At-home mat Pilates exercises
By Caitlin McPhee
Physiotherapist at Life Ready Physio + Pilates Perth CBD
Pilates is one of many treatment modalities that can be used to help conditions such as:
- Lower back pain
- Pre/post-operative rehabilitation
- Neck and shoulder pain
- Neurological conditions
- Work related injuries
- Pre/post natal
Pilates can be done using equipment such as a reformer, trapeze table, Wunda Chair or just on a mat.

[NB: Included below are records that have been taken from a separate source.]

Lemma wp_domain_destroy r cookie Q v x : iommu_ok v (x_iommu x) ->
  (forall rc io, iommu_ok v io -> Q rc v (set_iommu (fun _ => io) x)) -> wp (domain_destroy r cookie) Q v x.
Proof.
  intros Hi H. assert (Hkeep : forall rc, Q rc v x) by (intros rc; specialize (H rc _ Hi); by destruct x).
  apply wp_bind, wp_find_domain; [done|by apply wp_ret|]. intros d D HD _ _. apply wp_bind. eapply wp_get_domain; [exact HD|].
  destruct (dm_devices D) eqn:Ed; [|by apply wp_ret]. destruct (dm_mappings D) eqn:Em; [|by apply wp_ret].
  destruct (split_at _ _ _ (iommu_unique v _ Hi) HD) as (l1 & l2 & E & Hd & Ho). eapply wp_remove_domain; [exact E|done|done|].
  apply wp_ret, H. by apply iommu_without.
Qed.

(** ** Devices *)

Definition with_ctx (ctx : gmap Z (gmap Z (Z * Z))) x : rest := set_iommu (upd_io_vtd (upd_vt_contexts (fun _ => ctx))) x.

Lemma devs_ctx P ctx ctx' flt n : devs_ok P ctx flt n -> (forall b f, ctx_at ctx' b f = ctx_at ctx b f) -> devs_ok P ctx' flt n.
Proof. intros [D1 D2 D3 D4 D5] E. split; try done. intros b f h d. rewrite E. apply D3. Qed.

Lemma wp_vtd_attach d hw bus devfn Q v x : vt_responds (io_vtd (x_iommu x)) = true ->
  let ctx := vt_contexts (io_vtd (x_iommu x)) in
  (forall ctx', (forall b f, ctx_at ctx' b f = ctx_at ctx b f) -> Q false v (with_ctx ctx' x)) ->
  (forall ctx', (forall b f, ctx_at ctx' b f = if decide (b = bus /\ f = devfn) then Some (hw, d) else ctx_at ctx b f) -> Q true v (with_ctx ctx' x)) ->
  wp (vtd_attach d hw bus devfn) Q v x.
Proof.
  intros Hre ctx Hno Hyes. assert (Ex : x = with_ctx ctx x) by (destruct x as [? ? ? ? ? ? ? ? ? ? ? ? ? ? ? ? [? ? ? ? ? ? ? []] ? ? ?]; done).
  assert (Hgo : forall c ctx0, default ∅ (ctx0 !! bus) = c -> (forall b f, ctx_at ctx0 b f = ctx_at ctx b f) ->
    wp (if bool_decide (is_Some (c !! devfn)) then mret false else
        _ ← mod_vtd (upd_vt_contexts (insert bus (<[devfn := (hw, d)]> c)));
        ok ← invalidate_all; _ ← asserts ok "vtd: runtime context invalidation timeout"; mret true) Q v (with_ctx ctx0 x)).
  { intros c ctx0 Hc E0. case_bool_decide; [by apply wp_ret, Hno|]. apply wp_bind, wp_mod_iommu.
    apply wp_bind, wp_invalidate; [done|]. apply wp_bind, wp_asserts; [done|]. apply wp_ret. apply (Hyes (<[bus := <[devfn := (hw, d)]> c]> ctx0)).
    intros b f. rewrite ctx_insert by done. by rewrite E0. }
  unfold vtd_attach, context_for. apply wp_bind, wp_bind, wp_get_vtd. fold ctx. destruct (ctx !! bus) as [c|] eqn:Ec.
  - apply wp_ret. specialize (Hgo c ctx). rewrite <- Ex in Hgo. apply Hgo; [by rewrite Ec|done].
  - apply wp_bind, wp_try_alloc. intros [].
    + apply wp_bind, wp_mod_iommu, wp_ret. apply (Hgo ∅ (<[bus := ∅]> ctx)); [by rewrite lookup_insert_eq|]. intros b f. unfold ctx_at.
      destruct (decide (bus = b)) as [->|Hb]; [rewrite lookup_insert_eq, Ec; apply lookup_empty|by rewrite lookup_insert_ne].
    + apply wp_ret, wp_ret. specialize (Hno ctx (fun _ _ => eq_refl)). by rewrite <- Ex in Hno.
Qed.

Lemma wp_vtd_detach bus devfn e Q v x : vt_responds (io_vtd (x_iommu x)) = true -> ctx_at (vt_contexts (io_vtd (x_iommu x))) bus devfn = Some e ->
  (forall ctx', (forall b f, ctx_at ctx' b f = if decide (b = bus /\ f = devfn) then None else ctx_at (vt_contexts (io_vtd (x_iommu x))) b f) -> Q true v (with_ctx ctx' x)) ->
  wp (vtd_detach bus devfn) Q v x.
Proof.
  intros Hre Hc H. unfold vtd_detach, context_for. apply wp_bind, wp_bind, wp_get_vtd. unfold ctx_at in Hc.
  destruct (vt_contexts (io_vtd (x_iommu x)) !! bus) as [c|] eqn:Ec; [|done]. apply wp_ret. rewrite Hc. change (bool_decide (is_Some (Some e))) with true. cbn [negb].
  apply wp_bind, wp_mod_iommu. apply wp_bind, wp_invalidate; [done|]. apply wp_bind, wp_asserts; [done|]. apply wp_ret, H. intros b f. by apply ctx_delete.
Qed.

Lemma wp_set_fault e o Q v x : 0 <= e < 2 ^ 16 -> held_below 2 (x_held x) ->
  Q tt v (set_iommu (upd_io_fault_devices (partial_alter (fun _ => o) e)) x) -> wp (set_fault_device e o) Q v x.
Proof.
  intros He Hh H. apply wp_bind, wp_lock_below; [done|]. apply wp_bind, wp_mod_iommu. eapply wp_unlock_top; [reflexivity|done|].
  unfold u16. rewrite Z.mod_small by done. replace (set_held _ _) with (set_iommu (upd_io_fault_devices (partial_alter (fun _ => o) e)) x) by (by destruct x). done.
Qed.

If you are interested in feeling the benefits of Pilates, try these simple exercises at home.
- Neutral Pelvis
Lying on your back with knees bent and feet resting on the floor. Tuck your tailbone under and feel the flattening of your lower back on the ground, this is called posterior pelvic tilt. Reverse this movement and start to arch into your lower back, this is called anterior pelvic tilt. Now, find the middle which is your neutral pelvis. This is the position of the pelvis where the hip points and the pubic bone are in the same plane. It is in this position that we can most optimally activate through our deep stabilising muscles such as pelvic floor and transversus abdominus.
- Single leg floats
Maintaining neutral pelvis, exhale to draw your right leg up to tabletop (90 degree angle at hip and knee) engaging in to your deep abdominals and pelvic floor simultaneously. Inhale to return the leg to the floor.
- Articulating bridge
Starting from neutral, tucking tailbone under to flatten lower back in to the floor. Scoop belly in to spine and start to peel up through your spine and lift your hips in to the air until there is a long diagonal line from your knee to your hip and to your shoulder. Try to maintain your tucked pelvis throughout your whole range!
- Sidelying leg lift
Lying on your side, bottom knee bent to 45 degrees and top leg straight with your heel in line with your bottom. Squeeze in to the side of the glute as your leg lifts up approximately 10cm above hip height. Try to maintain pelvic position throughout range.
- 4pt kneeling arm and leg extensions
On hands and knees, make sure knees are under hips and hands underneath shoulders. As you breathe out, engage your core and start to reach one hand forward. As you inhale return the hand back to the floor and then switch to the other side.
The same for the legs, exhaling to extend one leg behind your hips, squeezing from the lower glute and keeping the hips square and not letting them drop off to the side.
For an extra challenge, alternate with opposite hand and opposite leg!